Is Your Website Giving Me a Headache?

I’ve been looking at hundreds of food and farm websites as part of a project I’m doing for a client, and, frankly, some of them are giving me a headache! Too much text, too many garish colors, and way too many flashing images.

With all the free and inexpensive tools out there, every farm, small business and nonprofit can have a decent-looking website. But an effective website must not only look good–it should also answer the four questions below.

Four Questions Your Site Must Answer

  1. Who are you?
  2. What do you do?
  3. What’s in it for me?
  4. What do you want me to do?

1. Who are you?
When I visit your website, I want to “get” who you are in a few seconds. If your name and logo don’t tell the whole story, you may need a brief descriptor or a tagline to make it clear.

Your home page is the front door to your business or organization. When I visit your website, I want to know what kind of joint I’m walking into. Can I practically smell the garlic? Use words sparingly; let photos, colors, and white space convey your message.
Bonnie's Jams home page
Take a look at this screenshot from the Bonnie’s Jams website. Her tagline, “Remembering the Taste of Fruit,” makes my mouth water.

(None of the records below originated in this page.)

(** C32: A sync of the cluster collectors group ends as the replies of the
    API server say.  The error of the configuration, of the list of
    destinations or of the read of the owner is returned, in this order, and
    nothing is applied; without a gateway or a service graph block in the
    configuration it panics; otherwise a group is applied, and the error is
    that of the apply.  The group passes the gateway's settings on, tells the
    gateway to sample tails exactly when tail sampling is not disabled and a
    sampling object exists (a failed list counts as none), to correlate
    service I/O exactly when that is enabled, to wait for traces for a
    positive duration whatever is configured, to flush and to scrape its own
    metrics at a given interval, and to report them exactly where they are
    wanted. *)
Theorem cluster_sync_exact ns odigosNs insights replies :
  positive_duration "30s" ->
  match cr_Configuration replies with
  | inl err => cluster_sync ns replies = Done (Some err, None)
  | inr c =>
      match oc_CollectorGateway c with
      | None => cluster_sync ns replies = Panic
      | Some gateway =>
          match gw_ServiceGraph gateway, cr_Destinations replies, cr_Owner replies with
          | None, _, _ => cluster_sync ns replies = Panic
          | Some _, inl err, _ | Some _, inr _, Some err => cluster_sync ns replies = Done (Some err, None)
          | Some sg, inr ds, None =>
              exists g, cluster_sync ns replies = Done (cr_Apply replies, Some g)
                ∧ group_means ns odigosNs insights c gateway sg ds (cr_Samplings replies) g
          end
      end
  end.
Proof.
  intros H30. unfold cluster_sync. destruct (cr_Configuration replies) as [|c]; [done|].
  destruct (oc_CollectorGateway c) as [gateway|] eqn:Hg; [|done]. cbn [go_deref go_bind].
  destruct (gw_ServiceGraph gateway) as [sg|]; [|done]. cbn [go_deref go_bind].
  destruct (cr_Destinations replies) as [|ds]; [done|]. destruct (cr_Owner replies); [done|].
  eexists. split; [done|]. by apply cluster_group_means.
Qed.

(** The node collectors keep the spans of a trace together whenever the
    gateway aggregates traces, with one exception: the insights pipeline
    alone, with the service graph disabled, aggregates traces that are spread
    over the gateway's replicas. *)
Theorem load_balancing_in_sync ns odigosNs insights c gateway sg ds samplings :
  let g := cluster_group ns c gateway sg ds samplings in
  traceAggregationNeeded (group_options odigosNs g insights) && negb (isTracingLoadBalancingNeeded (grp_Spec g))
  = InsightsPipelineActive insights && deref_bool (sg_Disabled sg) && negb (isTailSamplingEnabled samplings c)
    && negb (TraceCorrelationsActive (oc_TraceCorrelations c)).
Proof.
  cbv zeta. unfold traceAggregationNeeded. rewrite cluster_tail_sampling, cluster_serviceio.
  replace (Insights (group_options odigosNs (cluster_group ns c gateway sg ds samplings) insights)) with insights by done.
  assert (Hlb : isTracingLoadBalancingNeeded (grp_Spec (cluster_group ns c gateway sg ds samplings))
    = negb (deref_bool (sg_Disabled sg)) || isTailSamplingEnabled samplings c || TraceCorrelationsActive (oc_TraceCorrelations c)).
  { unfold isTracingLoadBalancingNeeded, cluster_group. simpl.
    destruct (serviceio_active c) as [[(s & -> & _) ->]|[-> ->]], (isTailSamplingEnabled samplings c); done. }
  rewrite Hlb. simpl.
  destruct (serviceio_active c) as [[(s & -> & Hs & _) ->]|[-> ->]]; simpl; rewrite ?Hs; simpl;
    by destruct (isTailSamplingEnabled samplings c), (InsightsPipelineActive insights), (deref_bool (sg_Disabled sg)).
Qed.
End Cluster.

(** ** The destinations that the node collectors know *)

Section Manifests.
Context `{GoUrl} `{GoUrlMore} `{GoLibrary} `{GoMapOrder} `{GoDecode}.

(** Every type with a manifest has a configurer; five configurers have no
    manifest, so their destinations never turn the collection of metrics on. *)
Lemma manifests_have_configurers t :
  t ∈ DestType <$> availableConfigers
  <-> GetDestinationByType t = true ∨ t ∈ ["debug"; "gcs"; "mock"; "nop"; "sentry"].
Proof.
  unfold GetDestinationByType. rewrite bool_decide_eq_true, <-elem_of_app.
  set (others := ["debug"; "gcs"; "mock"; "nop"; "sentry"]).
  assert (Ha : Forall (fun t => t ∈ manifest_types ++ others) (DestType <$> availableConfigers)).
  { apply (bool_decide_unpack _). by vm_compute. }
  assert (Hb : Forall (fun t => t ∈ DestType <$> availableConfigers) (manifest_types ++ others)).
  { apply (bool_decide_unpack _). by vm_compute. }
  rewrite Forall_forall in Ha, Hb. split; [apply Ha|apply Hb].
Qed.
End Manifests.

(** ** Concrete clusters *)

Definition sample_duration : GoLibrary := {|
  regexp_match := @regexp_match sample_library;
  regexp_error := @regexp_error sample_library;
  ParseDuration s := switch s [("30s", inr (30 * Second)%Z); ("45s", inr (45 * Second)%Z); ("0s", inr 0%Z)]
                       (inl "time: invalid duration");
  strconv_Quote := @strconv_Quote sample_library;
  url_Parse := @url_Parse sample_library;
  rule_digest := @rule_digest sample_library;
  overrides_digest := @overrides_digest sample_library;
  agents_digest := @agents_digest sample_library
|}.
(** The configuration without the fields that the completion may change. *)
Definition rest_of (c : Configuration) : Configuration :=
  set_IgnoredNamespaces None (set_Profiles [] (set_CollectorGateway None (set_CollectorNode None
    (set_ResourceSizePreset "" (set_MountMethod None (set_AgentsInitContainerResources None
      (set_AgentEnvVarsInjectionMethod None (set_MetricsSources None c)))))))).

(** [e] is what the settings [c], as the profiles [l] change them, ask for. *)
Definition honours (l : list string) (c e : Configuration) : Prop :=
  let asked := modifyConfigWithEffectiveProfiles l c in
  oc_Profiles e = l
  ∧ (exists ns, oc_IgnoredNamespaces e = Some ns ∧ forall n, n ∈ ns <-> ignores c n)
  ∧ oc_MountMethod e = Some (known_or mount_methods K8sVirtualDeviceMountMethod (oc_MountMethod asked))
  ∧ oc_AgentEnvVarsInjectionMethod e
    = Some (known_or injection_methods LoaderFallbackToPodManifestInjectionMethod (oc_AgentEnvVarsInjectionMethod asked))
  ∧ oc_ResourceSizePreset e = valid_or_medium (oc_ResourceSizePreset asked)
  ∧ oc_CollectorGateway e = Some (ComputeEffectiveCollectorConfig asked).1.1
  ∧ oc_CollectorNode e = Some (ComputeEffectiveCollectorConfig asked).1.2
  ∧ oc_MetricsSources e = default_span_interval <$> oc_MetricsSources asked
  ∧ rest_of e = rest_of asked.

(** An overlay is merged over [c] when it can be read and is not empty. *)
Inductive overlaid (unmarshal : string -> error + Configuration) (reply : error + string) (c : Configuration) : Configuration -> Prop :=
| overlaid_read text overlay : reply = inr text -> text <> "" -> unmarshal text = inr overlay ->
    overlaid unmarshal reply c (mergeConfigs c overlay)
| overlaid_absent : (forall text overlay, reply = inr text -> text <> "" -> unmarshal text <> inr overlay) ->
    overlaid unmarshal reply c c.

Lemma readable_overlaid unmarshal reply c :
  overlaid unmarshal reply c (merge_overlay c (readable (getAdditionalConfig unmarshal reply))).
Proof.
  unfold getAdditionalConfig. destruct reply as [err|text]; [destruct (IsNotFound err); by right|].
  case_decide as Ht; [by right; intros ? ? [= <-]|].
  destruct (unmarshal text) as [err|o] eqn:E; [right; intros ? ? [= <-]; congruence|]. by apply (overlaid_read _ _ _ text).
Qed.
Definition getSignalsFromOtelcolConfig (c : Config) : list string :=
  let '(traces, metrics, logs) := foldl signals_step (false, false, false) (map_order (map_to_list (pipelines c))) in
  (if traces then [TracesObservabilitySignal] else [])
  ++ (if metrics then [MetricsObservabilitySignal] else [])
  ++ (if logs then [LogsObservabilitySignal] else []).
End Compose.
Lemma domain_receiver n d x : domain n d -> is_Some (receivers d !! x) -> is_receiver c x.
Proof. apply gathered, merged. Qed.
Lemma domain_exporter n d x : domain n d -> is_Some (exporters d !! x) -> is_exporter c x.
Proof. apply gathered, merged. Qed.
Lemma domain_connector n d x : domain n d -> is_Some (connectors d !! x) -> is_connector c x.
Proof. apply gathered, merged. Qed.
Lemma domain_processor n d x : domain n d -> is_Some (processors d !! x) -> is_Some (processors c !! x).
Proof. apply gathered, merged. Qed.

Lemma merged_pipeline x p : pipelines c !! x = Some p -> pipeline x p.
Proof.
  intros (d & (n & Hn)%domain_elem & Hp)%(mg_pipelines _ _ merged). by eapply node_domain_pipelines.
Qed.

(** *** Processors *)

Lemma processors_domain x : x ∈ all_processors r -> is_Some (processors c !! x).
Proof. intros Hx. apply (domain_processor _ _ _ (nd_processors i spec)). by apply (ci_defined _ _ (crd_inv_all _ Hkeys)). Qed.

(** The custom resources' processors have no name of the other domains. *)
Lemma manifest_fresh x n d : x ∈ all_processors r -> domain n d -> n <> "processors" -> is_Some (processors d !! x) -> False.
Proof.
  intros Hx Hd Hn [v Hv]. apply (ci_defined _ _ (crd_inv_all _ Hkeys)) in Hx as [w Hw].
  assert (Hdis := merge_configs_processors _ _ _ _ _ _ (node_domains_names i spec) Hc
    (proj2 (node_domains_elem i spec _ _) Hd) (proj2 (node_domains_elem i spec _ _) (nd_processors i spec)) Hn).
  rewrite map_disjoint_spec in Hdis. by eapply Hdis.
Qed.

Definition own_processor (x : string) : Prop := exists n d, domain n d ∧ n <> "processors" ∧ is_Some (processors d !! x).

Lemma mixed_processors l1 names l2 :
  Forall own_processor (l1 ++ l2) -> NoDup (l1 ++ l2) -> (forall x, x ∈ names -> x ∈ all_processors r) -> NoDup names ->
  Forall (fun x => is_Some (processors c !! x)) (l1 ++ names ++ l2) ∧ NoDup (l1 ++ names ++ l2).
Proof.
  intros Ho Hnd Hsub Hn. rewrite Forall_forall in Ho. split.
  - apply Forall_forall. intros x Hx. destruct (decide (x ∈ names)) as [|Hx']; [by apply processors_domain, Hsub|].
    destruct (Ho x) as (n & d & Hd & _ & Hs); [set_solver|]. by eapply domain_processor.
  - assert (Hdis : forall x, x ∈ names -> x ∉ l1 ++ l2).
    { intros x Hx%Hsub (n & d & Hd & Hne & Hs)%Ho. by eapply manifest_fresh. }
    assert (Hp : l1 ++ names ++ l2 ≡ₚ names ++ l1 ++ l2) by by rewrite Permutation_app_swap_app.
    rewrite Hp. apply NoDup_app. split_and!; [done|done|done].
Qed.

(** The processors of each signal. *)
Lemma signal_processors l : l ∈ [TracesProcessors r; TracesProcessorsPostSpanMetrics r; MetricsProcessors r; LogsProcessors r; ProfilesProcessors r] ->
  (forall x, x ∈ l -> x ∈ all_processors r) ∧ NoDup l.
Proof.
  destruct (crd_inv_all _ Hkeys) as [_ _ Ht Hm Hl Hp]. apply NoDup_app in Ht as (Ht1 & _ & Ht2). unfold all_processors.
  intros Hin. repeat (apply elem_of_cons in Hin as [->|Hin]; [split; [set_solver|done]|]). by apply elem_of_nil in Hin.
Qed.

Lemma own_at n d x : domain n d -> n <> "processors" -> is_Some (processors d !! x) -> own_processor x.
Proof. intros ???. by exists n, d. Qed.

(** The map of a domain has a name, whatever the values are. *)
Ltac among := cbn [fmap list_fmap fst app]; 
  lazymatch goal with
  | |- ?x ∈ ?y :: _ => first [constr_eq x y; apply list_elem_of_here|unify x y; apply list_elem_of_here|apply list_elem_of_further; among]
  end.
Ltac defined_in :=
  lazymatch goal with
  | |- is_Some (gm _ !! _) => apply gm_defined; among
  | |- is_Some (<[_ := _]> _ !! _) => apply lookup_insert_is_Some'; first [left; reflexivity|right; defined_in]
  | |- is_Some (union _ _ !! _) => apply lookup_union_is_Some; first [left; defined_in|right; defined_in]
  end.
Ltac defined :=
  unfold CommonApplicationTelemetryConfig, OwnMetricsConfigUi, receiversConfigForOwnMetricsUi, ownMetricsExportersUi, staticOwnMetricsUiProcessors,
    staticProcessors, getCommonExporters, getSpanMetricsConnectors, getSpanMetricsPipelineProcessors,
    AddKubeletStatsToOwnMetrics, OdigletMetricsConfig, odigletMetricsReceiverConfig, odigletMetricsExporterConfig,
    odigletMetricsProcessorConfig, ownMetricsKubeletProcessorConfig;
  cbv zeta; cbn [fst snd negb andb with_components receivers exporters processors connectors set_pipelines set_processors]; defined_in.

Lemma telemetry_own x : x ∈ [batchProcessorName; memoryLimiterProcessorName; nodeNameProcessorName; odigosLogsResourceAttrsProcessorName] ->
  own_processor x.
Proof.
  intros Hx. apply (own_at _ _ x (nd_telemetry i spec)); [done|]. unfold CommonApplicationTelemetryConfig, commonProcessors.
  repeat (apply elem_of_cons in Hx as [->|Hx]; [destruct (ResourceDetectionEnabled _); defined|]). by apply elem_of_nil in Hx.
Qed.
Lemma detection_own x : x ∈ detection_if (ResourceDetectionEnabled (node_detectors i spec)) -> own_processor x.
Proof.
  destruct (ResourceDetectionEnabled (node_detectors i spec)) eqn:E; simpl; [|by intros ?%elem_of_nil].
  intros ->%list_elem_of_singleton. apply (own_at _ _ _ (nd_telemetry i spec)); [done|].
  unfold CommonApplicationTelemetryConfig, commonProcessors. rewrite E. defined.
Qed.
Lemma traffic_own : own_processor odigosTrafficMetricsProcessorName.
Proof. apply (own_at _ _ _ (nd_ui i spec)); [done|defined]. Qed.


Definition runs (ps : list string) : Prop := Forall (fun x => is_Some (processors c !! x)) ps ∧ NoDup ps.

Lemma batched_runs l : l ∈ [TracesProcessors r; MetricsProcessors r] -> runs (batched i spec l).
Proof.
  intros Hl. destruct (signal_processors l) as [Hsub Hnd]; [set_solver|]. unfold runs, batched.
  rewrite (app_assoc _ (detection_if _)). apply mixed_processors; [| |done|done].
  - apply Forall_forall. intros x Hx. rewrite !elem_of_app, list_elem_of_singleton in Hx.
    destruct Hx as [[Hx|Hx]| ->]; [apply telemetry_own; set_solver|by apply detection_own|apply traffic_own].
  - destruct (ResourceDetectionEnabled _); apply (bool_decide_unpack _); by vm_compute.
Qed.

Lemma logs_run : runs (log_processors i spec).
Proof.
  destruct (signal_processors (LogsProcessors r)) as [Hsub Hnd]; [set_solver|]. unfold runs, log_processors.
  rewrite (app_assoc _ (detection_if _)), (app_assoc (_ ++ detection_if _)). apply mixed_processors; [| |done|done].
  - apply Forall_forall. intros x Hx. rewrite !elem_of_app, !list_elem_of_singleton in Hx.
    destruct Hx as [[[Hx|Hx]| ->]| ->]; [apply telemetry_own; set_solver|by apply detection_own| |apply traffic_own].
    apply telemetry_own. set_solver.
  - destruct (ResourceDetectionEnabled _); apply (bool_decide_unpack _); by vm_compute.
Qed.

The clean lines, gift-wrapped package, and ghosted image of fruit at the top of the page set the mood for a nostalgic, authentic experience. I get it right away.

2. What do you do?
Make it easy for me to grasp what products or services you offer, the issues you work on, or your quirky point-of-view. If your name, descriptor, or tagline doesn’t convey enough information, you may want to use a sentence or short paragraph to provide a top level overview. The tabs on your page menu may be sufficient to show what you offer.

Two Field Farm home pageThis simple home page, built on Weebly, which lets you build a free website, clearly conveys who Two Field Farm is and what they do. It’s also full of attitude. The black backdrop is rather stark, but is softened by the beautiful flowers in the background.

Their home page also features a clear action for you to take (subscribe to our newsletter) and a photo gallery with some really nice photography.

3. What’s in it for me?
Your website needs to be more than a brochure describing who you are and what you do. What type of visitors are you trying to attract and what do they want and need? What can you offer that might appeal to them? News or analysis about your cause? A great family recipe or how-to article? A fun story, photo or video (preferably with cute animals in it) that helps them experience daily life on your farm? Show us what’s special or unique about what you do, or the stuff you’re really proud of.

Equal Exchange home pageEqual Exchange‘s home page uses a short sentence to explain what’s in it for me: “By enjoying Equal Exchange products you join a movement to support small-scale farmers.” In addition to words, however, the home page features an attractive collage that also draws me in.

Each box succinctly depicts an aspect of their products, programs, or principles, with a link for more info. The large box in the top left corner featuring their sweepstakes provides a focal point; When I click on any of the smaller boxes, it moves into the larger focal point area and I can click from there for more info. The site is full of information and interactive features that make you want to learn more.

4. What do you want me to do?
An effective website either directly or indirectly asks people to do something: buy your product, take action on an issue, or sign up for your email list. Your “asks” (a “Call to Action,” in marketing terms) should be clearly visible, but not dominate the page. Either focus on one action you want visitors to take (such as visiting your online store) or group your asks together, so you don’t confuse your visitors.

Many web sites use sliders (rotating photos and/or text), often with clickable links) to convey a series of concepts. Sliders can be a great way to succinctly lead visitors towards taking an action, but make sure the image sizes don’t overwhelm your homepage. Take a moment to smile and say hello before you ask someone to buy.

Mill River Winery home page
This simple, elegant home page for Mill River Winery uses a slider that’s nicely sized for the page. The subtle asks are embedded in the slider images and text, rotating between “Join the Wine Club,” “Rick and Steve Tasting 2013 Riesling,” “Our Winter Hours,” and “We Ship Wine to MA, NH, FL, MN, AK, and D.C.” The image of the wine barrels at the top of the page, the beautiful bottle of wine, and the tasteful orange background make you want to reach for a glass of chilled white wine.

I hope these pointers help you get started on creating or relaunching your website.